Maybe we should put him in charge of the economy. The Right Honourable Mr Goldfinger has a ring to it (though that in no way is implying Mr Colvile is a James Bond baddie).
Bond films, of course, are a staple of the Christmas television schedule. And the House was in distinctly festive mood, this being the final PMQs before recess. Judging by the jokes, though, let's hope Members invest in some decent crackers this year, despite the austerity. The gags were questionable.
"With the Prime Minister's neighbours in trouble over phone hacking and, as we have heard, his local hunt in disgrace, he might find himself stuck at home a bit over Christmas watching films on TV," began Kevin Brennan (Lab, Cardiff West) off such a long run up that he squeezed in multiple potshots.

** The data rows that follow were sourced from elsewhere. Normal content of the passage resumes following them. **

(* ===== verification/CsiFile.v ===== *)
(** * Files with page checksums

    Models the reads, writes and truncations of src/src/XrdOssCsi/XrdOssCsiFile.cc: how
    they lock, verify or store the checksums and move the data, and what they do when
    something fails. The file is open; [rdonly] says whether for reading only. *)

From stdpp Require Import base tactics list_numbers numbers option list.
From S2P Require Import Prelude CrcRegister OucCRC32C CsiCrc CsiStore CsiPages.
#[local] Set Warnings "-clear-no-such-hyp".
Open Scope csi_scope.

Section File.
  Context {T : Type} `{Tagstore T}.
  Context (mach : machine) (writeHoles_ disablePgExtend_ loosewriteConfigured_ : bool).
  Abbreviation MF := (M (csi T)).

(** A guard lives until the routine returns. *)
Definition with_rg {A} (m : MF A) : MF A :=
  modify (with_guard None false) ;;;
  let* r := catch m in
  ReleaseAll ;;;
  match r with inl a => ret a | inr e => fail e end.

(** [resyncSizes()]; its callers ignore what it returns *)
Definition resyncSizes : MF unit :=
  let* _ := catch (with_rg (
    LockTrackinglen 0 (2 ^ 63 - 1) false ;;;
    let* st_size := on_df df_Fstat in
    let* _ := catch (LockResetSizes mach loosewriteConfigured_ st_size) in ret tt)) in
  ret tt.

(** After a failure: [rg.ReleaseAll(); resyncSizes(); return e] *)
Definition abandon {A} (e : Z) : MF A := ReleaseAll ;;; resyncSizes ;;; fail e.
Definition or_resync {A} (m : MF A) : MF A :=
  let* r := catch m in
  match r with inl a => ret a | inr e => abandon e end.

(** [Read( buff, offset, blen )]: the data read *)
Definition Read (offset blen : Z) : MF (list Z) :=
  with_rg (
    LockTrackinglen offset (offset + blen) true ;;;
    let* buff := on_df (df_Read offset blen) in
    if blen =? 0 then ret buff
    else VerifyRange mach buff offset (zlen buff) ;;; ret buff).

(** The writes of [Write], until all is written. *)
Fixpoint write_loop (fuel : nat) (p : list Z) (offset bwritten : Z) : MF Z :=
  if zlen p <=? 0 then ret bwritten
  else match fuel with
       | O => diverge
       | S fuel =>
           let* wret := or_resync (on_df (df_Write p (offset + bwritten))) in
           write_loop fuel (adv wret p) offset (bwritten + wret)
       end.

(** [Write( buff, offset, blen )] of the whole buffer *)
Definition Write (rdonly : bool) (buff : list Z) (offset : Z) : MF Z :=
  if rdonly then fail EBADF
  else with_rg (
    let blen := zlen buff in
    LockTrackinglen offset (offset + blen) false ;;;
    or_resync (UpdateRange mach writeHoles_ buff offset blen) ;;;
    write_loop (length buff) buff offset 0).

(** The range that a vector of elements covers. *)
Definition vector_range (l : list (Z * Z)) : Z * Z :=
  match l with
  | [] => (0, 0)
  | (o, n) :: l => foldl (fun r e => (Z.min r.1 e.1, Z.max r.2 (e.1 + e.2))) (o, o + n) l
  end.

(** [ReadV] of the file below: an element that is read in part is an error. *)
Fixpoint df_ReadV (l : list (Z * Z)) : M file (list (list Z)) :=
  match l with
  | [] => ret []
  | (o, n) :: l =>
      let* p := df_Read o n in
      if negb (zlen p =? n) then fail ESPIPE else let* q := df_ReadV l in ret (p :: q)
  end.
Fixpoint df_WriteV (l : list (Z * list Z)) : M file Z :=
  match l with
  | [] => ret 0
  | (o, p) :: l =>
      let* n := df_Write p o in
      if negb (n =? zlen p) then fail ESPIPE else let* k := df_WriteV l in ret (n + k)
  end.

Fixpoint verify_each (l : list (Z * list Z)) : MF unit :=
  match l with
  | [] => ret tt
  | (o, p) :: l => (if zlen p =? 0 then ret tt else VerifyRange mach p o (zlen p)) ;;; verify_each l
  end.
Fixpoint update_each (l : list (Z * list Z)) : MF unit :=
  match l with
  | [] => ret tt
  | (o, p) :: l => or_resync (UpdateRange mach writeHoles_ p o (zlen p)) ;;; update_each l
  end.

(** [ReadV( readV, n )] of offsets and sizes: the data of the elements *)
Definition ReadV (l : list (Z * Z)) : MF (list (list Z)) :=
  if zlen l =? 0 then ret []
  else with_rg (
    let r := vector_range l in
    LockTrackinglen r.1 r.2 true ;;;
    let* data := on_df (df_ReadV l) in
    verify_each (zip l.*1 data) ;;;
    ret data).

(** [WriteV( writeV, n )] of offsets and data *)
Definition WriteV (rdonly : bool) (l : list (Z * list Z)) : MF Z :=
  if rdonly then fail EBADF
  else if zlen l =? 0 then ret 0
  else with_rg (
    let r := vector_range ((fun e => (e.1, zlen e.2)) <$> l) in
    LockTrackinglen r.1 r.2 false ;;;
    update_each l ;;;
    or_resync (on_df (df_WriteV l))).

(** The reads of [pgRead], until all is read or the file ends. *)
Fixpoint pgread_loop (fuel : nat) (offset toread : Z) (acc : list Z) : MF (list Z) :=
  match fuel with
  | O => diverge
  | S fuel =>
      let* p := on_df (df_Read offset toread) in
      if zlen p =? 0 then ret acc
      else if toread - zlen p <=? 0 then ret (acc ++ p)
      else pgread_loop fuel (offset + zlen p) (toread - zlen p) (acc ++ p)
  end.

(** [pgRead( buffer, offset, rdlen, csvec, opts )]: the data and [csvec] *)
Definition pgRead (offset rdlen : Z) (want : bool) (opts : Z) : MF (list Z * list Z) :=
  with_rg (
    LockTrackinglen offset (offset + rdlen) true ;;;
    let* buff := pgread_loop (S (Z.to_nat rdlen)) offset rdlen [] in
    if rdlen =? 0 then ret (buff, [])
    else let* csvec := FetchRange mach buff offset (zlen buff) want opts in ret (buff, csvec)).

(** The writes of [pgWrite]: one at least. *)
Fixpoint pgwrite_loop (fuel : nat) (p : list Z) (offset bwritten : Z) : MF Z :=
  match fuel with
  | O => diverge
  | S fuel =>
      let* wret := or_resync (on_df (df_Write p (offset + bwritten))) in
      let p := adv wret p in
      if zlen p <=? 0 then ret (bwritten + wret) else pgwrite_loop fuel p offset (bwritten + wret)
  end.

(** [pgWrite( buffer, offset, wrlen, csvec, opts )]: how much was written, and [csvec] *)
Definition pgWrite (rdonly : bool) (buff : list Z) (offset : Z) (csvec : option (list Z)) (opts : Z) : MF (Z * option (list Z)) :=
  if rdonly then fail EBADF
  else
    let wrlen := zlen buff in
    pgWritePrelockCheck mach buff offset wrlen csvec opts ;;;
    with_rg (
      LockTrackinglen offset (offset + wrlen) false ;;;
      let* csvec := or_resync (StoreRange mach writeHoles_ disablePgExtend_ buff offset wrlen csvec opts) in
      let* n := pgwrite_loop (S (length buff)) buff offset 0 in
      ret (n, csvec)).

(** [Ftruncate( flen )] *)
Definition Ftruncate (rdonly : bool) (flen : Z) : MF unit :=
  if rdonly then fail EBADF
  else with_rg (
    LockTrackinglen flen (2 ^ 63 - 1) false ;;;
    or_resync (truncate mach writeHoles_ flen) ;;;
    or_resync (on_df (df_Ftruncate flen))).

(** [Fstat( buff )]: the size *)
Definition Fstat : MF Z :=
  let* sizes := catch (TrackedSizesGet false) in
  let* st_size := on_df df_Fstat in
  match sizes with
  | inl sizes => ret (Z.max sizes.1 sizes.2)
  | inr _ => ret st_size
  end.

End File.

"I have had a quick scan of the Radio Times. Which of these films would he fancy: The Grinch Who Stole Christmas, starring the Chancellor of the Exchequer; The Muppet Christmas Carol, starring the Lib Dem members of the Cabinet; or It's Not a Wonderful Life for the Poor, starring himself?"
It shouldn't need me to tell you there were audible groans. You could probably have heard them in Belgium.
The Prime Minister fought pun with pun, alluding to Labour leader Ed Miliband's resemblance to the Aardman character that is also popular at this time of year.
"The Labour party will have to swap Wallace and Gromit and have The Muppet Christmas Carol instead," said Mr Cameron, placing the bit firmly between his teeth and eyeing his PMQs nemesis. "I have one suggestion – full of Christmas cheer. Everybody knows that the shadow Chancellor does a brilliant job playing Santa at the Christmas party every year. He does an excellent job. Why not give everyone an early Christmas present, make the arrangement permanent and give him the sack?"
Every Christmas pantomime has its villain. Yet the much-vaunted bad guy of the piece was not in moustache-twirling mood. In fact, the Commons was looking for a new Abanazar to don the tights of evil. Andrew Mitchell, the former Cabinet minister, had been mired in allegations he called a Downing Street police officer a "pleb". However, on Tuesday night, a Channel 4 News investigation cast doubt on the corroboration of the claims. A week ago, "Thrasher" Mitchell was a political pariah. Barely any of his colleagues would buy him a cup of tea. Yesterday, standing proudly at the Commons bar, it was back pats aplenty. MPs are a fickle a bunch.